A clear distinction should be made in the Military Discipline Code between military offences (to be tried by the military courts) and mere military disciplinary transgressions (to be adjudicated by military disciplinary tribunals). A clear distinction should be made in a future Military Discipline Code between criminal offences justiciable by the courts martials, and minor disciplinary transgressions that should be heard by internal disciplinary hearings. To comply with section 24 and 25 of the Constitution, the latter must not carry punishment like incarceration, but rather penalties and measures like extra duties, reprimands etc. The existing review procedure with regard to summary "trials" must be retained to form the necessary system of internal remedies.

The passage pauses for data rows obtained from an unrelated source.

Definition count_split_read_support (self : EventCall)
    : result (Z * Z * Z * Z * Z) :=
  s1 <- split_support_loop (fst (split_reads (evidence self)))
          (break1 (ec_pair self)) [] [] ;;
  s2 <- split_support_loop (snd (split_reads (evidence self)))
          (break2 (ec_pair self)) [] [] ;;
  let support1 := fst s1 in
  let realigns1 := snd s1 in
  let support2 := fst s2 in
  let realigns2 := snd s2 in
  Ok (len support1, len realigns1, len support2, len realigns2,
      len (set_inter support1 support2)).

(** *** [__hash__] and [__eq__] *)

(** A Python object: its identity and its state. *)
Record Object (A : Type) := { id_ : nat; value : A }.
Arguments id_ {A} o.
Arguments value {A} o.

(** The values a comparison method can hand back. *)
Inductive PyVal := PyTrue | PyFalse | PyNone | PyNotImplemented.

(** [bool(v)] *)
Definition truth (v : PyVal) : bool :=
  match v with
  | PyTrue | PyNotImplemented => true
  | PyFalse | PyNone => false
  end.

(** [object.__eq__(self, other)]: comparison by identity. *)
Definition object___eq__ {A B} (self : Object A) (other : Object B) : PyVal :=
  if Nat.eqb (id_ self) (id_ other) then PyTrue else PyNotImplemented.

Definition EventCall___hash__ (self : Object EventCall) : result Z :=
  raise NotImplementedError [AStr "this object type does not support hashing"].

The Supreme Court will retain its inherent review jurisdiction (section 101(2) of the Constitution).

It also has to be borne in mind that section 7(4)(b) creates an actio popularis
: when an infringement or threat to any of the fundamental rights in Chapter 3 is alleged, virtually anybody can approach any court of law for appropriate relief, including a declaration of rights. In the light of a new labour law dispensation for the armed forces, this means that the representatives of military personnel will be able to approach the courts on behalf of members of their organisations.

The performance of police functions by members of the Military Police is now governed by Chapter XI (entitled "performance of police functions by military police officials") of the General Defence Force Regulations. In the light of the structure and composition of the "new" police force provided for in the Constitution, the status and position of the Military Police should come under scrutiny as well: section 214 of the Constitution provides for the establishment of a South African Police Service which will be structured at both national and provincial level, while section 214(3) makes provision for the establishment of municipal or metropolitan police forces. The exact level at which a military police force should operate in the future, as well as a precise legislative demarcation of its powers, functions and jurisdiction is not only long overdue, but necessary as well, especially if courts martial form part of the formal hierarchy of courts of law.

Another aspect has been raised: how will the system of military justice function in a state of emergency and a state of national defence? In general, two principles will apply: (1) during such "abnormal situations
, the fundamental rights will be limited by the provisions section 33 and 34 of the Constitution, and these limitations will also apply to the system of military justice in, e.g. a theatre of war: (2) any limitation will still have to meet the requirements of section 33(1). In other words, the limitation clause contains its own limitations. The Constitution in general and the chapter on fundamental rights are not suspended in their entirety.

All of the above proposals will not only entail fundamental and detailed changes to the existing legislation, but will also require far-reaching changes to the training of legal officers in all aspects of evidence, procedure and statutory interpretation, internal policy and organisational structure.